The campaign criticises the International Monitory Fund (IMF) and international financial institutions for the crippling conditions attached to its loans, and calls for repayments to be frozen while the legitimacy of all debts is investigated. ‘Unlocking the Chains of Debt’ was presented at the Islamabad conference on Pakistan’s national debt, which took place on 16 September.

“The people of Pakistan have suffered from a crippling national debt for 40 years,” said Islamic Relief Pakistan outgoing Country Director Ateeq Rehman, addressing members of parliament, diplomats, civil society representatives, academia and the media.

“This debt has done little for the majority of Pakistan’s people. It has increased inequality and deepened impoverishment. Today, more than 90 million people live below the poverty line, and each Pakistani now owes 101,338 Rs (nearly GB £626) of public debt.”

Debt is suffocating public spending and hitting poor families the hardest

Abdul Khaliq, focal person for CADTM-Pakistan and Executive Director Institute for Social and Economic Justice, highlighted the impact of the debt on people’s lives and the extreme economic policies pursued in the name of paying unjust debt. Pakistan should not mortgage its future by being forced to borrow for the repayment of old loans, he maintained.

Dr Hany El-Banna presents the position paper to Ramesh Kumar, Member of the National Assembly and Advisor to the Prime Minister.

Dr Hany El-Banna presents the position paper to Ramesh Kumar, Member of the National Assembly and Advisor to the Prime Minister.

“Pakistan needs to become more serious about the issue, and get its own house in order,” added Adnan Cheema, incoming Country Director of Islamic Relief Pakistan. “The first step towards making Pakistan debt-free is to raise awareness and generate a massive debate. Islamic Relief Pakistan and its partners are geared-up to engage with decision makers.”

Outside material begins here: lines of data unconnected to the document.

(* ===== verification/CString.v ===== *)
(** C strings and the parts of the C library that the modelled programs use
    on them: searching and comparing, bounded formatting, decimal output and
    the [strtol] family.

    A C string is the list of its characters before the terminating null.
    [strncpy], [snprintf] and friends are given by what they leave in a buffer
    of a known size. *)
From Stdlib Require Import ZArith Lia Ascii String.
From stdpp Require Import base tactics list strings sets.
From S2P Require Import Prelude.
#[local] Open Scope Z_scope.

Abbreviation cstr := (list ascii).

(** A string literal. *)
Definition lit (s : string) : cstr := list_ascii_of_string s.

Definition SLASH : ascii := "/"%char.
Definition COLON : ascii := ":"%char.
Definition COMMA : ascii := ","%char.
Definition EQUALS : ascii := "="%char.
Definition NEWLINE : ascii := ascii_of_nat 10.
Definition NUL : ascii := ascii_of_nat 0.
Definition TAB : ascii := ascii_of_nat 9.
Definition QUOTE : ascii := ascii_of_nat 34.

Definition strlen (s : cstr) : Z := Z.of_nat (length s).

Definition streq (s t : cstr) : bool := bool_decide (s = t).

(** [strchr(s, c)]: what comes before and what comes after the first [c]. *)
Fixpoint strchr (c : ascii) (s : cstr) : option (cstr * cstr) :=
  match s with
  | [] => None
  | x :: s' =>
      if bool_decide (x = c) then Some ([], s')
      else match strchr c s' with
           | Some (pre, post) => Some (x :: pre, post)
           | None => None
           end
  end.

(** [strncmp(p, s, strlen(p)) == 0]: [p] is a prefix of [s]. *)
Fixpoint strncmp_prefix (p s : cstr) : bool :=
  match p, s with
  | [], _ => true
  | x :: p', y :: s' => bool_decide (x = y) && strncmp_prefix p' s'
  | _ :: _, [] => false
  end.

(** [s[n] == c] for a [c] other than the null, and [s[n] == '\0'], for
    [n <= strlen(s)]. *)
Definition char_is (s : cstr) (n : nat) (c : ascii) : bool := bool_decide (s !! n = Some c).
Definition at_nul (s : cstr) (n : nat) : bool := bool_decide (length s = n).

(** What [snprintf(buf, size, ...)] leaves in [buf] when the formatted text
    is [s]. *)
Definition snprintf (size : Z) (s : cstr) : cstr := take (Z.to_nat (size - 1)) s.

(** ** Numbers *)

Definition digit_char (d : Z) : ascii := ascii_of_nat (Z.to_nat (48 + d)).

(** [printf("%d", z)] *)
Fixpoint show_digits (fuel : nat) (z : Z) (acc : cstr) : cstr :=
  match fuel with
  | O => acc
  | S f =>
      let acc' := digit_char (z mod 10) :: acc in
      if z / 10 =? 0 then acc' else show_digits f (z / 10) acc'
  end.
Definition show_Z (z : Z) : cstr :=
  if z <? 0 then "-"%char :: show_digits (S (Z.to_nat (Z.log2 (- z)))) (- z) []
  else show_digits (S (Z.to_nat (Z.log2 z))) z [].

Definition char_code (c : ascii) : Z := Z.of_nat (nat_of_ascii c).

(** [isspace] in the C locale. *)
Definition isspace (c : ascii) : bool :=
  let n := char_code c in (n =? 32) || ((9 <=? n) && (n <=? 13)).

Definition isdigit (c : ascii) : bool := (48 <=? char_code c) && (char_code c <=? 57).

(** The value of a character as a digit of some base up to 36. *)
Definition digit_value (c : ascii) : option Z :=
  let n := char_code c in
  if (48 <=? n) && (n <=? 57) then Some (n - 48)
  else if (97 <=? n) && (n <=? 122) then Some (n - 87)
  else if (65 <=? n) && (n <=? 90) then Some (n - 55)
  else None.

Fixpoint skip_space (s : cstr) : cstr :=
  match s with
  | c :: s' => if isspace c then skip_space s' else s
  | [] => []
  end.

(** The longest run of digits of [base]: its value (added to [acc]), the
    number of digits and the rest. *)
Fixpoint scan_digits (base acc : Z) (n : nat) (s : cstr) : Z * nat * cstr :=
  match s with
  | [] => (acc, n, [])
  | c :: s' =>
      match digit_value c with
      | Some d => if d <? base then scan_digits base (acc * base + d) (S n) s'
                  else (acc, n, s)
      | None => (acc, n, s)
      end
  end.

(** The sign of a numeral. *)
Definition scan_sign (s : cstr) : bool * cstr :=
  match s with
  | c :: s' =>
      if bool_decide (c = "-"%char) then (true, s')
      else if bool_decide (c = "+"%char) then (false, s')
      else (false, s)
  | [] => (false, s)
  end.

A host of panelists including chief executives, university professors and the previous Secretary of Finance called for responsible borrowing and lending – and backed the campaign’s demand for an independent debt audit commission.

“I really appreciate the Islamic Relief campaign,” said Mr. Ramesh Kumar, Member of the National Assembly and Advisor to the Prime Minister, who welcomed the Islamic Relief position paper presented by founding member Dr Hany El-Banna. “I will table a resolution in the National Assembly to establish a debt audit commission.”

‘Unlocking the Chains of Debt’ calls on the IMF and other foreign lenders, as well as the government of Pakistan, to protect and improve the lives of millions of poor people.